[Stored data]
═══
Section Counted.
#[local] Existing Instance counted.

Lemma counted_noexcept : Noexcept nat nat.
Proof. split; intros _; intros; cbn; done. Qed.

Lemma counted_value_semantics : ValueSemantics nat nat.
Proof. split; cbn; intros; by simplify_eq. Qed.

#[local] Existing Instance counted_noexcept.
#[local] Existing Instance counted_value_semantics.


Lemma counted_12_Rep : Rep counted_12 0 [1; 2] 2.
Proof. rep_by_run (mkVector (mkRawMemory (Ptr 1 0) 2) 2). Qed.

Lemma counted_123_Rep : Rep counted_123 0 [1; 2; 3] 4.
Proof. rep_by_run (mkVector (mkRawMemory (Ptr 2 0) 4) 3). Qed.

Lemma counted_pair_Rep :
  Rep counted_pair 0 [1] 1 ∧ Rep counted_pair 1 [] 0.
Proof.
  split.
  - rep_by_run (mkVector (mkRawMemory (Ptr 0 0) 1) 1).
  - rep_by_run (mkVector (mkRawMemory Null 0) 0).
Qed.

(** [x = std::move(y)] with [x] holding the element 1 and [y] empty: [y]
    has size 0 and the block of [x] with the element 1 still alive in it. *)
Lemma move_assignment_keeps_live_elements_witness :
  Rep counted_pair 0 [1] 1 ∧ Rep counted_pair 1 [] 0 ∧ 0 ≠ 1 ∧
  ∃ s' v, Vector_assign_move 0 1 counted_pair = (Ret tt, s') ∧
          Rep s' 0 [] 0 ∧
          objs s' !! 1 = Some v ∧ size_ v = 0 ∧ capacity_ (data_ v) = 1 ∧
          load (buffer_ (data_ v)) s' = (Ret 1, s') ∧
          trace s' = trace counted_pair ∧
          ¬ well_formed s' 1.
Proof.
  split; [apply counted_pair_Rep|]. split; [apply counted_pair_Rep|].
  split; [lia|].
  apply (move_assignment_keeps_live_elements 0 1 1 [] [] 1 0 counted_pair);
    [apply counted_pair_Rep | apply counted_pair_Rep | lia].
Defined.

(** The element that move assignment leaves behind is never destroyed:
    when both arrays have died, the block is gone and the only element
    operation that ever ran is the copy construction of [PushBack]. *)
Lemma move_assignment_leaks :
  well_formedb (Vector_assign_move 0 1 counted_pair).2 1 = false ∧
  counted_pair_gone.1 = Ret tt ∧
  mem counted_pair_gone.2 = ∅ ∧
  trace counted_pair_gone.2 = [EvCopy].
Proof. vm_compute. repeat split. Qed.
(** X13.  Every drag session keeps its pivot.  A pointer-down on a mesh
    [o] stores as pivot a new vector object holding the hit point carried
    into the local frame of [o].  Through any number of frames after it,
    however the physics engine moves the meshes, the drag state keeps that
    object, the object keeps that value, and the feedback line of each frame
    runs from where the mesh of the sphere is to that pivot carried to world
    space with the pose the body has in the frame.  When nothing was dragged
    at the pointer-down, the point-to-point constraint is on the grabbed body
    with that pivot.  A pointer-up ends the session. *)
Theorem drag_pivot_fixed (cam : Camera) (e : PointerEvent) (o : Object3D)
    (w0 : DragWorld) (frames : list DragFrame) :
  dragReachable w0 ->
  objects w0 !! object e = Some o ->
  let l := nextLoc w0 in
  let r := default (object e) (childRef e) in
  let v := worldToLocal o (point e) in
  let w := dragFrames frames (dragStep (PointerDown cam e) w0) in
  (exists d, dragState w = Some d /\ ref d = r /\ pivot d = l)
  /\ heap w !! l = Some v
  /\ (forall i obj, objects w !! r = Some obj ->
        exists c0 c, cursorConstraint w = Some c0
          /\ cursorConstraint (dragFrame i w) = Some c
          /\ linePositions c
             = Some (cursorPosition c0,
                     Vector3.add (applyQuaternion v (quaternion obj)) (objPosition obj)))
  /\ (dragState w0 = None ->
        exists c, cursorConstraint w = Some c
          /\ constraintTarget c = r /\ pivotA c = (0, 0, 0) /\ pivotB c = v)
  /\ (forall cam', dragState (dragStep (PointerUp cam') w) = None
                   /\ cursorConstraint (dragStep (PointerUp cam') w) = None).
Proof.
  intros Hreach Ho l r v w.
  destruct (dragReachable_consistent w0 Hreach) as [_ Hmounted].
  destruct (pointerDown_session cam e w0) as (Hgrab & _ & Hnew & _).
  rewrite Ho in Hgrab, Hnew. fold l r v in Hgrab, Hnew.
  set (d := mkSession r l (match childRef e with Some _ => true | None => false end))
    in Hgrab.
  pose proof (dragFrames_inSession d v frames _ Hgrab) as Hw. fold w in Hw.
  pose proof Hw as (Hds & Hl & _).
  split; [exists d; now repeat split|]. split; [exact Hl|]. split.
  { intros i obj Hobj. now apply (dragFrame_inSession d v i w Hw). }
  split.
  { intros Hidle. apply Hmounted in Hidle.
    destruct (Hnew Hidle) as (c1 & Hc1 & Ht & HA & HB).
    destruct (dragFrames_constraint frames _ c1 Hc1) as (c & Hc & Ht' & HA' & HB').
    exists c. split; [exact Hc|].
    split; [rewrite Ht'; exact Ht|]. split; [rewrite HA'; exact HA | rewrite HB'; exact HB]. }
  intros cam'. rewrite pointerUp_fields. split; reflexivity.
Qed.

End DragProperties.

(** A slab that is grabbed and then moved by the physics engine: the pivot
    stays the hit point relative to where the slab was grabbed. *)
Lemma drag_pivot_fixed_witness :
  heap (dragFrames (H := unrotated) twoFrames
          (dragStep (PointerDown (H := unrotated) (35, 25, 35) hitSlab) oneSlab))
    !! 1%positive
  = Some (1 - 0, 4.2 - 4, 0.5 - 0).
Proof.
  apply (drag_pivot_fixed (H := unrotated) (35, 25, 35) hitSlab
           (mkObject (0, 4, 0) (0, 0, 0, 1)) oneSlab twoFrames);
    [apply (dragReachable_initial (H := unrotated)) | reflexivity].
Defined.

(** C8 fails on the code when a pointer-down arrives while a body is held.
    After a pointer-down on the slab and, with no pointer-up between, a
    pointer-down on the cube, the state is one the provider can reach; the
    drag state is on the cube, with the hit point on the cube as pivot, and
    these are the props of [CursorConstraint], so that the feedback line of
    the next frame ends at the hit point on the cube; but the point-to-point
    constraint is the one of the mount, on the slab, with the hit point on
    the slab as pivot.  The constraint and the line do not use the same
    pivot. *)
Theorem regrab_keeps_first_constraint :
  let cam : Camera (Three := unrotated) := (35, 25, 35) in
  let slab := mkObject (0, 4, 0) (0, 0, 0, 1) in
  let cube := mkObject (6, 0.5, 0) (0, 0, 0, 1) in
  let frame := mkDragFrame (H := unrotated) cam (0.1, 0.2) (objects slabAndCube) (0, 0, 0) in
  let w := dragStep (H := unrotated) (PointerDown (H := unrotated) cam hitCube)
             (dragStep (H := unrotated) (PointerDown (H := unrotated) cam hitSlab)
                slabAndCube) in
  dragReachable (H := unrotated) w
  /\ exists d c c',
       dragState w = Some d /\ ref d = 2%positive
       /\ readVector3 (pivot d) w = worldToLocal (Three := unrotated) cube (point hitCube)
       /\ cursorConstraint w = Some c /\ props c = d
       /\ constraintTarget c = 1%positive
       /\ pivotB c = worldToLocal (Three := unrotated) slab (point hitSlab)
       /\ pivotB c <> readVector3 (pivot d) w
       /\ cursorConstraint (dragFrame (H := unrotated) frame w) = Some c'
       /\ snd <$> linePositions c'
          = Some (Vector3.add (worldToLocal (Three := unrotated) cube (point hitCube))
                    (objPosition cube)).
Proof.
  cbv zeta. split.
  - do 2 apply (dragReachable_step (H := unrotated)).
    apply (dragReachable_initial (H := unrotated)).
  - do 3 eexists.
    split; [vm_compute; reflexivity|]. split; [reflexivity|].
    split; [vm_compute; reflexivity|].
    split; [vm_compute; reflexivity|]. split; [reflexivity|].
    split; [reflexivity|]. split; [vm_compute; reflexivity|].
    split; [vm_compute; discriminate|].
    split; [vm_compute; reflexivity|]. vm_compute. reflexivity.
Qed.
(** * EncryptedSurvey: a shallow embedding of the survey contract

    The development follows [backend/contracts/EncryptedSurvey.sol].
    Contract storage is an explicit record, every external function is a
    computation in a small state-and-revert monad, and the external FHE
    library is a plaintext-shadowing mock: every encrypted handle carries
    the integer it encrypts next to its opaque identifier, and the access
    control list is a log of (handle, address) grants.

    The file has three parts: the model of the contract, the vocabulary in
    which its behaviour is stated, and the lemmas and theorems. Counters are
    [euint32]: all arithmetic on their plaintexts is modulo [2^32].

    The vocabulary ends with the pieces of the web client that prepare the
    arguments of a call or read its results, and the theorems end with the
    behaviour of the contract along runs, its invariants, and what the client
    and the contract do together. *)

From stdpp Require Import gmap strings list fin_maps.
From Stdlib Require Import ZArith Lia.
Lemma lstrip_length (s : string) : (String.length (lstrip s) <= String.length s)%nat.
Proof.
  induction s as [|c s IH]; cbn [lstrip]; [apply Nat.le_refl|].
  destruct (isspace c); cbn [String.length]; lia.
Qed.

Lemma rstrip_length (s : string) : (String.length (rstrip s) <= String.length s)%nat.
Proof.
  induction s as [|c s IH]; cbn [rstrip]; [apply Nat.le_refl|].
  destruct (rstrip s); [destruct (isspace c)|]; cbn [String.length] in *; lia.
Qed.

(** What [is_valid] tests, the empty text included. *)
Lemma is_valid_strip (text : string) :
  is_valid text =
  Nat.leb 2 (String.length (strip text))
  && negb (existsb (String.eqb (strip text)) INVALID_PATTERNS).
Proof. destruct text; reflexivity. Qed.

(** X22. White space around a transcription does not count: a text is
    valid exactly when the same text with blanks before and after it
    is. *)
Theorem X22_is_valid_ignores_padding (before text rest : string) :
  blank before = true -> blank rest = true ->
  is_valid (before ++ text ++ rest) = is_valid text.
Proof.
  intros Hb Hr. rewrite !is_valid_strip, (strip_padding _ _ _ Hb Hr).
  reflexivity.
Qed.

(** X23. What is never valid: a text of fewer than two characters, a
    text of white space only, and each of the five listed patterns,
    however it is padded with white space. *)
Theorem X23_never_valid (before text rest : string) :
  blank before = true -> blank rest = true ->
  (String.length text < 2)%nat \/ blank text = true \/ In text INVALID_PATTERNS ->
  is_valid (before ++ text ++ rest) = false.
Proof.
  intros Hb Hr H. rewrite is_valid_strip, (strip_padding _ _ _ Hb Hr).
  destruct H as [H | [H | H]].
  - apply andb_false_intro1. apply Nat.leb_gt.
    unfold strip. pose proof (rstrip_length (lstrip text)).
    pose proof (lstrip_length text). lia.
  - unfold strip.
    replace (lstrip text) with (lstrip (text ++ ""))
      by (f_equal; clear; induction text as [|d r IHr];
          [reflexivity | rewrite append_cons; f_equal; apply IHr]).
    rewrite (lstrip_blank _ _ H). reflexivity.
  - cbn in H. repeat (destruct H as [<- | H]; [reflexivity|]). contradiction.
Qed.

Lemma X22_is_valid_ignores_padding_witness :
  let before := String (ascii_of_nat 10) " " in
  let rest := String (ascii_of_nat 160) (String (ascii_of_nat 9) "") in
  (blank before = true /\ blank rest = true)
  /\ is_valid (before ++ "No it isn't" ++ rest) = is_valid "No it isn't".
Proof.
  intros before rest. split; [split; reflexivity|].
  apply (X22_is_valid_ignores_padding before "No it isn't" rest); reflexivity.
Defined.

Lemma X23_never_valid_witness :
  let rest := String (ascii_of_nat 10) "" in
  (blank " " = true /\ blank rest = true
   /\ ((String.length "Thank you." < 2)%nat \/ blank "Thank you." = true
       \/ In "Thank you." INVALID_PATTERNS))
  /\ is_valid (" " ++ "Thank you." ++ rest) = false.
Proof.
  intros rest.
  assert (In "Thank you." INVALID_PATTERNS) as Hin
    by (right; right; left; reflexivity).
  split; [split; [reflexivity | split; [reflexivity | right; right; exact Hin]]|].
  apply (X23_never_valid " " "Thank you." rest);
    [reflexivity | reflexivity | right; right; exact Hin].
Defined.

(** ** The voice service *)

Section Voice.

Variable self : VoiceService.

(** X24. Transcription tries OpenAI and then Google, and nobody else: the
    text returned is OpenAI's if OpenAI is configured and answers, else
    Google's if Google is configured and answers, else there is none (in
    particular when no provider is available).  A provider that raises
    is passed over; ElevenLabs is never asked. *)
Theorem X24_transcription_order (audio_data : list Byte.byte) (audio_format : string) :
  let ask := attempt self (fun provider => transcribe provider audio_data audio_format) in
  transcribe_audio self audio_data audio_format
    = match ask OPENAI with
      | Some text => Some text
      | None => ask GOOGLE
      end
  /\ (is_available self = false ->
      transcribe_audio self audio_data audio_format = None)
  /\ (forall other : VoiceService,
        config other = config self ->
        providers other OPENAI = providers self OPENAI ->
        providers other GOOGLE = providers self GOOGLE ->
        transcribe_audio other audio_data audio_format
        = transcribe_audio self audio_data audio_format).
Proof.
  cbn zeta. unfold transcribe_audio, attempt, stt_providers. cbn [try_providers].
  split; [|split].
  - destruct (providers self OPENAI) as [p|];
      [destruct (transcribe p _ _); [reflexivity|]|];
      (destruct (providers self GOOGLE) as [q|];
       [destruct (transcribe q _ _); reflexivity | reflexivity]).
  - unfold is_available. cbn [existsb].
    destruct (providers self OPENAI); [discriminate|].
    destruct (providers self ELEVENLABS); [discriminate|].
    destruct (providers self GOOGLE); [discriminate|]. reflexivity.
  - intros other _ -> ->. reflexivity.
Qed.

(** X25. Synthesis tries ElevenLabs, then Google, then OpenAI, with the
    voice asked for, or the configured default voice when none or the
    empty one is asked for.  The audio returned is that of the first
    provider in this order that is configured and answers; there is none
    exactly when every configured provider raises. *)
Theorem X25_synthesis_order (text : string) (voice_id : option string) :
  let voice := match voice_id with
               | None => default_voice_id (config self)
               | Some v => if String.eqb v "" then default_voice_id (config self)
                           else v
               end in
  let ask := attempt self (fun provider => synthesize provider text voice (config self)) in
  (forall audio : list Byte.byte,
      synthesize_speech self text voice_id = Some audio <->
      ask ELEVENLABS = Some audio
      \/ (ask ELEVENLABS = None /\ ask GOOGLE = Some audio)
      \/ (ask ELEVENLABS = None /\ ask GOOGLE = None /\ ask OPENAI = Some audio))
  /\ (synthesize_speech self text voice_id = None <->
      ask ELEVENLABS = None /\ ask GOOGLE = None /\ ask OPENAI = None).
Proof.
  cbn zeta.
  assert (match voice_id with
          | Some (String c v) => String c v
          | _ => default_voice_id (config self)
          end
          = match voice_id with
            | None => default_voice_id (config self)
            | Some v => if String.eqb v "" then default_voice_id (config self)
                        else v
            end) as Ev.
  { destruct voice_id as [[|c v]|]; reflexivity. }
  unfold synthesize_speech. rewrite Ev. clear Ev.
  set (voice := match voice_id with
                | None => default_voice_id (config self)
                | Some v => if String.eqb v "" then default_voice_id (config self)
                            else v
                end).
  unfold attempt, tts_providers. cbn [try_providers].
  destruct (providers self ELEVENLABS) as [e|];
    [destruct (synthesize e text voice (config self))|];
    (destruct (providers self GOOGLE) as [g|];
     [destruct (synthesize g text voice (config self))|]);
    (destruct (providers self OPENAI) as [o|];
     [destruct (synthesize o text voice (config self))|]);
    split; try (intros audio); split; intros H;
    repeat match goal with
           | H : _ \/ _ |- _ => destruct H
           | H : _ /\ _ |- _ => destruct H
           end;
    try discriminate; try congruence; auto 10.
Qed.

End Voice.

Lemma X24_transcription_order_witness :
  let ask := attempt sample_voice (fun provider => transcribe provider [] "webm") in
  transcribe_audio sample_voice [] "webm"
    = match ask OPENAI with
      | Some text => Some text
      | None => ask GOOGLE
      end
  /\ (is_available sample_voice = false ->
      transcribe_audio sample_voice [] "webm" = None)
  /\ (forall other : VoiceService,
        config other = config sample_voice ->
        providers other OPENAI = providers sample_voice OPENAI ->
        providers other GOOGLE = providers sample_voice GOOGLE ->
        transcribe_audio other [] "webm" = transcribe_audio sample_voice [] "webm").
Proof. exact (X24_transcription_order sample_voice [] "webm"). Defined.

Lemma X25_synthesis_order_witness :
  synthesize_speech sample_voice "No it isn't!" (Some "")
  = Some (list_byte_of_string "A5TM08C95NDSq8Seg1Rk").
Proof.
  destruct (X25_synthesis_order sample_voice "No it isn't!" (Some "")) as [H _].
  apply H. right. left. split; reflexivity.
Defined.
(** * The calls that should have drawn *)

(** C1.  [draw_matrix(np.array([[1, -2], [0, 4]]), grid_rows=2, grid_cols=2)]
    in a fresh process: the call raises the [TypeError] of line 103 before
    the loops of lines 122 to 154 take any slice.  The figure and its 2x2
    [image_objects] array exist, every entry of the array is still [None],
    there is no image object, and no cell of any handle shows a tile. *)
Theorem tiled_call_raises_before_slicing :
  (draw_matrix args_mixed_binary initial_world).2
  = Raise (TypeError "cannot create weak reference to 'tuple' object")
  ∧ fignums (draw_matrix args_mixed_binary initial_world).1 = [1]
  ∧ objects_of handle_2x2 (draw_matrix args_mixed_binary initial_world).1
    = [[None; None]; [None; None]]
  ∧ images (draw_matrix args_mixed_binary initial_world).1 = ∅
  ∧ ∀ h i j img,
      ¬ cell_shows h (draw_matrix args_mixed_binary initial_world).1 i j img.
Proof.
  assert (images (draw_matrix args_mixed_binary initial_world).1 = ∅) as Himg
    by (vm_compute; reflexivity).
  split; [vm_compute; reflexivity|]. split; [vm_compute; reflexivity|].
  split; [vm_compute; reflexivity|]. split; [exact Himg|].
  intros h i j img (im & _ & Him). rewrite Himg in Him.
  by rewrite lookup_empty in Him.
Qed.

(** C3.  [draw_matrix(np.array([[1, 2], [3, 4]]))], mode 'binary', in a
    fresh process: every element is positive, yet the call raises the
    [TypeError] of line 103 before line 115; no image object exists
    afterwards, the one cell of the new figure is empty and no cell of any
    handle shows a tile, light or dark. *)
Theorem positive_binary_call_shows_no_tile :
  (draw_matrix args_positive_binary initial_world).2
  = Raise (TypeError "cannot create weak reference to 'tuple' object")
  ∧ images (draw_matrix args_positive_binary initial_world).1 = ∅
  ∧ image_at (created_handle 1 1 (figsize args_positive_binary) initial_world)
      (draw_matrix args_positive_binary initial_world).1 0 0 = None
  ∧ ∀ h i j img,
      ¬ cell_shows h (draw_matrix args_positive_binary initial_world).1 i j img.
Proof.
  assert (images (draw_matrix args_positive_binary initial_world).1 = ∅) as Himg
    by (vm_compute; reflexivity).
  split; [vm_compute; reflexivity|]. split; [exact Himg|].
  split; [vm_compute; reflexivity|].
  intros h i j img (im & _ & Him). rewrite Himg in Him.
  by rewrite lookup_empty in Him.
Qed.

(** C4.  [draw_matrix(np.array([[1, -2], [0, 4]]), mode='color', grid_rows=2,
    grid_cols=2)] in a fresh process: the call raises the [TypeError] of
    line 103 before lines 136 to 154.  The least and the greatest element
    of the matrix are -2 and 4, but [np.min] and [np.max] are never taken:
    no image object exists afterwards and no cell of any handle shows a
    tile, so nothing is drawn with that range, or with any range or
    palette. *)
Theorem color_call_raises_before_scaling :
  (draw_matrix args_mixed_color initial_world).2
  = Raise (TypeError "cannot create weak reference to 'tuple' object")
  ∧ np_min mixed_2x2 = Ok (-2) ∧ np_max mixed_2x2 = Ok 4
  ∧ images (draw_matrix args_mixed_color initial_world).1 = ∅
  ∧ ∀ h i j img,
      ¬ cell_shows h (draw_matrix args_mixed_color initial_world).1 i j img.
Proof.
  assert (images (draw_matrix args_mixed_color initial_world).1 = ∅) as Himg
    by (vm_compute; reflexivity).
  split; [vm_compute; reflexivity|]. split; [reflexivity|]. split; [reflexivity|].
  split; [exact Himg|].
  intros h i j img (im & _ & Him). rewrite Himg in Him.
  by rewrite lookup_empty in Him.
Qed.

(** * The empty title *)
═══
Task item:
Copy all lines from the data that hold the word "there".

Result of this task:
    Google's if Google is configured and answers, else there is none (in
    provider in this order that is configured and answers; there is none
    there is no image object, and no cell of any handle shows a tile. *)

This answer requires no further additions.